ACTIVITY:
Please reproduce the full set of data below exactly.

• • • • •

Lemma budget_ok_update e e' db db' k r r' :
  budget_ok e db → replicas_ok ∅ db' → db_replicas db !! k = Some r →
  (∀ v j, (e v j <= e' v j)%nat) →
  rp_revision r' = rp_revision r → rp_destination r' = rp_destination r →
  (∀ d m, db_destinations db !! rp_destination r = Some d → ds_max_retries d = Some m →
     within_budget m (granted_to e r) r → within_budget m (granted_to e' r) r') →
  replica_effect (<[k := r']> (db_replicas db)) db db' → budget_ok e' db'.
Proof.
  intros [_ Hset Hrow] Hok' Hr He Hv Hd Hb [Er Ec _ _ _].
  assert (∀ j d', db_destinations db' !! j = Some d' → ∃ d, db_destinations db !! j = Some d ∧
    ds_max_retries d = ds_max_retries d' ∧ ds_protocol d = ds_protocol d') as Hback.
  { intros j d' Hj. symmetry in Ec. destruct (config_lookup _ _ _ _ Ec Hj) as (d & Hdj & Hc).
    apply config_fields in Hc as (_ & ? & ? & _). eauto. }
  split; [done|..].
  - intros j d' Hj Hp. destruct (Hback _ _ Hj) as (d & Hdj & Hm & Hp'). rewrite <-Hm.
    eapply Hset; [done|]. by rewrite Hp'.
  - rewrite Er. intros j x d' m Hx Hd' Hm. destruct (Hback _ _ Hd') as (d & Hdj & Hm' & _).
    rewrite <-Hm' in Hm. apply lookup_insert_Some in Hx as [[<- <-]|[_ Hx]].
    + assert (granted_to e' r' = granted_to e' r) as -> by (unfold granted_to; by rewrite Hv, Hd).
      rewrite Hd in Hdj. eauto.
    + eapply within_budget_mono; [apply He|by eapply Hrow].
Qed.

Lemma enqueue_budget e id now w x w' :
  (∀ r, db_replicas (w_db w) !! id = Some r → ¬ exhausted r) →
  enqueue_revision_replica id false now w = (x, w') → budget_ok e (w_db w) →
  budget_ok e (w_db w') ∧ ∀ k r, db_replicas (w_db w') !! k = Some r → exhausted r →
    db_replicas (w_db w) !! k = Some r.
Proof.
  intros Hex Hm Hb. pose proof (bud_replicas _ _ Hb) as Hok.
  pose proof (enqueue_revision_replica_keeps ∅ _ _ _ _ _ _ Hm Hok) as Hok'.
  apply enqueue_revision_replica_run in Hm; [|by eapply reps_keyed].
  destruct x as [[job|]|err]; [|by destruct Hm as (? & ? & _ & _ & _ & ->)|by rewrite Hm].
  destruct Hm as (r & d & Hr & Hd & Hmay & _ & _ & Heff).
  split.
  - apply (budget_ok_update e e _ _ _ _ (queued_row r now job) Hb Hok' Hr ltac:(done) eq_refl eq_refl);
      [|exact Heff].
    intros _ m _ _. unfold may_enqueue in Hmay. rewrite !andb_true_iff in Hmay.
    destruct Hmay as [[_ Hst%negb_true_iff%bool_decide_eq_false] Hns].
    apply negb_true_iff, bool_decide_eq_false in Hns. unfold within_budget. simpl.
    specialize (Hex _ Hr). unfold exhausted in Hex.
    destruct (rp_status r) eqn:E; try done; [set_solver|].
    intros [_ Hle]. destruct (rp_next_retry_at r); [|by destruct Hex].
    specialize (Hle ltac:(by eexists)). lia.
  - rewrite (eff_replicas _ _ _ Heff). intros k r' [[<- <-]|[_ Hk]]%lookup_insert_Some [H1' _]; done.
Qed.

(** Queueing by force takes one repetition more. *)
Lemma enqueue_forced_budget e id now w x w' r :
  db_replicas (w_db w) !! id = Some r →
  enqueue_revision_replica id true now w = (x, w') → budget_ok e (w_db w) →
  budget_ok (grant (rp_revision r) (rp_destination r) e) (w_db w').
Proof.
  intros Hr Hm Hb. pose proof (bud_replicas _ _ Hb) as Hok.
  pose proof (enqueue_revision_replica_keeps ∅ _ _ _ _ _ _ Hm Hok) as Hok'.
  assert (budget_ok (grant (rp_revision r) (rp_destination r) e) (w_db w)) as Hsame
    by (eapply budget_ok_mono; [apply grant_le|done]).
  apply enqueue_revision_replica_run in Hm; [|by eapply reps_keyed].
  destruct x as [[job|]|err]; [|by destruct Hm as (? & ? & _ & _ & _ & ->)|by rewrite Hm].
  destruct Hm as (r0 & d & Hr0 & Hd & _ & _ & _ & Heff). rewrite Hr in Hr0. injection Hr0 as <-.
  eapply (budget_ok_update _ _ _ _ _ _ (queued_row r now job) Hb Hok' Hr (grant_le _ _ _) eq_refl eq_refl);
    [|exact Heff].
  intros d' m _ _ Hle%within_budget_le. unfold within_budget, granted_to, grant in *. simpl.
  rewrite bool_decide_eq_true_2 by done. lia.
Qed.

Lemma enqueue_loop_budget {B} e (g : B → option Z → B) now ids acc w x w' :
  (∀ id r, id ∈ ids → db_replicas (w_db w) !! id = Some r → ¬ exhausted r) →
  for_fold ids acc (λ s id, job ← enqueue_revision_replica id false now; mret (g s job)) w = (x, w') →
  budget_ok e (w_db w) → budget_ok e (w_db w').
Proof.
  revert acc w. induction ids as [|id ids IH]; intros acc w Hex Hm Hb; simpl in Hm.
  { by injection Hm as <- <-. }
  rewrite !M_bind_run in Hm.
  destruct (enqueue_revision_replica id false now w) as [y w1] eqn:E.
  apply (enqueue_budget e) in E as [Hb1 Hex1]; [|intros r; apply Hex; by left|done].
  destruct y as [job|err]; simpl in Hm; [|by injection Hm as <- <-].
  eapply IH; [|exact Hm|done]. intros id' r Hid Hr Hx. eapply Hex; [by right| |exact Hx]. auto.
Qed.

Lemma for_each_fold {A} (l : list A) (body : A → M World unit) w :
  for_each l body w = for_fold l tt (λ _ x, body x) w.
Proof.
  revert w. induction l as [|x l IH]; intros w; [done|]. simpl. rewrite !M_bind_run.
  destruct (body x w) as [[[]|e] w1]; [apply IH|done].
Qed.

Lemma dispatch_budget e limit now w x w' :
  dispatch_due_replicas limit now w = (x, w') → budget_ok e (w_db w) → budget_ok e (w_db w').
Proof.
  intros Hm Hb. unfold dispatch_due_replicas in Hm. rewrite read_bind_run in Hm.
  eapply (enqueue_loop_budget e (λ s job, match job with
    | None => s <| rd_skipped ::= Z.succ |> | Some _ => s <| rd_queued ::= Z.succ |> end));
    [|exact Hm|done].
  intros id r Hid Hr [Hst Hnext].
  apply list_elem_of_fmap in Hid as (c & -> & Hc). unfold py_take in Hc.
  apply elem_of_sublist with (l2 := sort_by (key_leb rp_queued_at rp_pk)
    (filter (λ r, replica_due (w_db w) now r = true) (rows (db_replicas (w_db w))))) in Hc;
    [|apply sublist_take].
  apply elem_of_sort_by, list_elem_of_filter in Hc as [Hdue Hin].
  apply (elem_of_rows_keyed _ _ _ (reps_keyed _ _ (bud_replicas _ _ Hb))) in Hin.
  rewrite Hr in Hin. injection Hin as <-. unfold replica_due in Hdue.
  rewrite Hst, Hnext in Hdue. by rewrite !andb_false_r in Hdue.
Qed.

Lemma find_replica_Some db v d r :
  find_replica db v d = Some r →
  (∃ k, db_replicas db !! k = Some r) ∧ rp_revision r = v ∧ rp_destination r = d.
Proof.
  unfold find_replica. intros Hr.
  assert (r ∈ filter (λ r, rp_revision r = v ∧ rp_destination r = d) (rows (db_replicas db))) as Hin.
  { destruct (filter _ _); [done|]. injection Hr as ->. by left. }
  apply list_elem_of_filter in Hin as [[? ?] Hin%elem_of_rows]. done.
Qed.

• • • • •

ANSWER TO THE PROBLEM:
Lemma budget_ok_update e e' db db' k r r' :
  budget_ok e db → replicas_ok ∅ db' → db_replicas db !! k = Some r →
  (∀ v j, (e v j <= e' v j)%nat) →
  rp_revision r' = rp_revision r → rp_destination r' = rp_destination r →
  (∀ d m, db_destinations db !! rp_destination r = Some d → ds_max_retries d = Some m →
     within_budget m (granted_to e r) r → within_budget m (granted_to e' r) r') →
  replica_effect (<[k := r']> (db_replicas db)) db db' → budget_ok e' db'.
Proof.
  intros [_ Hset Hrow] Hok' Hr He Hv Hd Hb [Er Ec _ _ _].
  assert (∀ j d', db_destinations db' !! j = Some d' → ∃ d, db_destinations db !! j = Some d ∧
    ds_max_retries d = ds_max_retries d' ∧ ds_protocol d = ds_protocol d') as Hback.
  { intros j d' Hj. symmetry in Ec. destruct (config_lookup _ _ _ _ Ec Hj) as (d & Hdj & Hc).
    apply config_fields in Hc as (_ & ? & ? & _). eauto. }
  split; [done|..].
  - intros j d' Hj Hp. destruct (Hback _ _ Hj) as (d & Hdj & Hm & Hp'). rewrite <-Hm.
    eapply Hset; [done|]. by rewrite Hp'.
  - rewrite Er. intros j x d' m Hx Hd' Hm. destruct (Hback _ _ Hd') as (d & Hdj & Hm' & _).
    rewrite <-Hm' in Hm. apply lookup_insert_Some in Hx as [[<- <-]|[_ Hx]].
    + assert (granted_to e' r' = granted_to e' r) as -> by (unfold granted_to; by rewrite Hv, Hd).
      rewrite Hd in Hdj. eauto.
    + eapply within_budget_mono; [apply He|by eapply Hrow].
Qed.

Lemma enqueue_budget e id now w x w' :
  (∀ r, db_replicas (w_db w) !! id = Some r → ¬ exhausted r) →
  enqueue_revision_replica id false now w = (x, w') → budget_ok e (w_db w) →
  budget_ok e (w_db w') ∧ ∀ k r, db_replicas (w_db w') !! k = Some r → exhausted r →
    db_replicas (w_db w) !! k = Some r.
Proof.
  intros Hex Hm Hb. pose proof (bud_replicas _ _ Hb) as Hok.
  pose proof (enqueue_revision_replica_keeps ∅ _ _ _ _ _ _ Hm Hok) as Hok'.
  apply enqueue_revision_replica_run in Hm; [|by eapply reps_keyed].
  destruct x as [[job|]|err]; [|by destruct Hm as (? & ? & _ & _ & _ & ->)|by rewrite Hm].
  destruct Hm as (r & d & Hr & Hd & Hmay & _ & _ & Heff).
  split.
  - apply (budget_ok_update e e _ _ _ _ (queued_row r now job) Hb Hok' Hr ltac:(done) eq_refl eq_refl);
      [|exact Heff].
    intros _ m _ _. unfold may_enqueue in Hmay. rewrite !andb_true_iff in Hmay.
    destruct Hmay as [[_ Hst%negb_true_iff%bool_decide_eq_false] Hns].
    apply negb_true_iff, bool_decide_eq_false in Hns. unfold within_budget. simpl.
    specialize (Hex _ Hr). unfold exhausted in Hex.
    destruct (rp_status r) eqn:E; try done; [set_solver|].
    intros [_ Hle]. destruct (rp_next_retry_at r); [|by destruct Hex].
    specialize (Hle ltac:(by eexists)). lia.
  - rewrite (eff_replicas _ _ _ Heff). intros k r' [[<- <-]|[_ Hk]]%lookup_insert_Some [H1' _]; done.
Qed.

(** Queueing by force takes one repetition more. *)
Lemma enqueue_forced_budget e id now w x w' r :
  db_replicas (w_db w) !! id = Some r →
  enqueue_revision_replica id true now w = (x, w') → budget_ok e (w_db w) →
  budget_ok (grant (rp_revision r) (rp_destination r) e) (w_db w').
Proof.
  intros Hr Hm Hb. pose proof (bud_replicas _ _ Hb) as Hok.
  pose proof (enqueue_revision_replica_keeps ∅ _ _ _ _ _ _ Hm Hok) as Hok'.
  assert (budget_ok (grant (rp_revision r) (rp_destination r) e) (w_db w)) as Hsame
    by (eapply budget_ok_mono; [apply grant_le|done]).
  apply enqueue_revision_replica_run in Hm; [|by eapply reps_keyed].
  destruct x as [[job|]|err]; [|by destruct Hm as (? & ? & _ & _ & _ & ->)|by rewrite Hm].
  destruct Hm as (r0 & d & Hr0 & Hd & _ & _ & _ & Heff). rewrite Hr in Hr0. injection Hr0 as <-.
  eapply (budget_ok_update _ _ _ _ _ _ (queued_row r now job) Hb Hok' Hr (grant_le _ _ _) eq_refl eq_refl);
    [|exact Heff].
  intros d' m _ _ Hle%within_budget_le. unfold within_budget, granted_to, grant in *. simpl.
  rewrite bool_decide_eq_true_2 by done. lia.
Qed.

Lemma enqueue_loop_budget {B} e (g : B → option Z → B) now ids acc w x w' :
  (∀ id r, id ∈ ids → db_replicas (w_db w) !! id = Some r → ¬ exhausted r) →
  for_fold ids acc (λ s id, job ← enqueue_revision_replica id false now; mret (g s job)) w = (x, w') →
  budget_ok e (w_db w) → budget_ok e (w_db w').
Proof.
  revert acc w. induction ids as [|id ids IH]; intros acc w Hex Hm Hb; simpl in Hm.
  { by injection Hm as <- <-. }
  rewrite !M_bind_run in Hm.
  destruct (enqueue_revision_replica id false now w) as [y w1] eqn:E.
  apply (enqueue_budget e) in E as [Hb1 Hex1]; [|intros r; apply Hex; by left|done].
  destruct y as [job|err]; simpl in Hm; [|by injection Hm as <- <-].
  eapply IH; [|exact Hm|done]. intros id' r Hid Hr Hx. eapply Hex; [by right| |exact Hx]. auto.
Qed.

Lemma for_each_fold {A} (l : list A) (body : A → M World unit) w :
  for_each l body w = for_fold l tt (λ _ x, body x) w.
Proof.
  revert w. induction l as [|x l IH]; intros w; [done|]. simpl. rewrite !M_bind_run.
  destruct (body x w) as [[[]|e] w1]; [apply IH|done].
Qed.

Lemma dispatch_budget e limit now w x w' :
  dispatch_due_replicas limit now w = (x, w') → budget_ok e (w_db w) → budget_ok e (w_db w').
Proof.
  intros Hm Hb. unfold dispatch_due_replicas in Hm. rewrite read_bind_run in Hm.
  eapply (enqueue_loop_budget e (λ s job, match job with
    | None => s <| rd_skipped ::= Z.succ |> | Some _ => s <| rd_queued ::= Z.succ |> end));
    [|exact Hm|done].
  intros id r Hid Hr [Hst Hnext].
  apply list_elem_of_fmap in Hid as (c & -> & Hc). unfold py_take in Hc.
  apply elem_of_sublist with (l2 := sort_by (key_leb rp_queued_at rp_pk)
    (filter (λ r, replica_due (w_db w) now r = true) (rows (db_replicas (w_db w))))) in Hc;
    [|apply sublist_take].
  apply elem_of_sort_by, list_elem_of_filter in Hc as [Hdue Hin].
  apply (elem_of_rows_keyed _ _ _ (reps_keyed _ _ (bud_replicas _ _ Hb))) in Hin.
  rewrite Hr in Hin. injection Hin as <-. unfold replica_due in Hdue.
  rewrite Hst, Hnext in Hdue. by rewrite !andb_false_r in Hdue.
Qed.

Lemma find_replica_Some db v d r :
  find_replica db v d = Some r →
  (∃ k, db_replicas db !! k = Some r) ∧ rp_revision r = v ∧ rp_destination r = d.
Proof.
  unfold find_replica. intros Hr.
  assert (r ∈ filter (λ r, rp_revision r = v ∧ rp_destination r = d) (rows (db_replicas db))) as Hin.
  { destruct (filter _ _); [done|]. injection Hr as ->. by left. }
  apply list_elem_of_filter in Hin as [[? ?] Hin%elem_of_rows]. done.
Qed.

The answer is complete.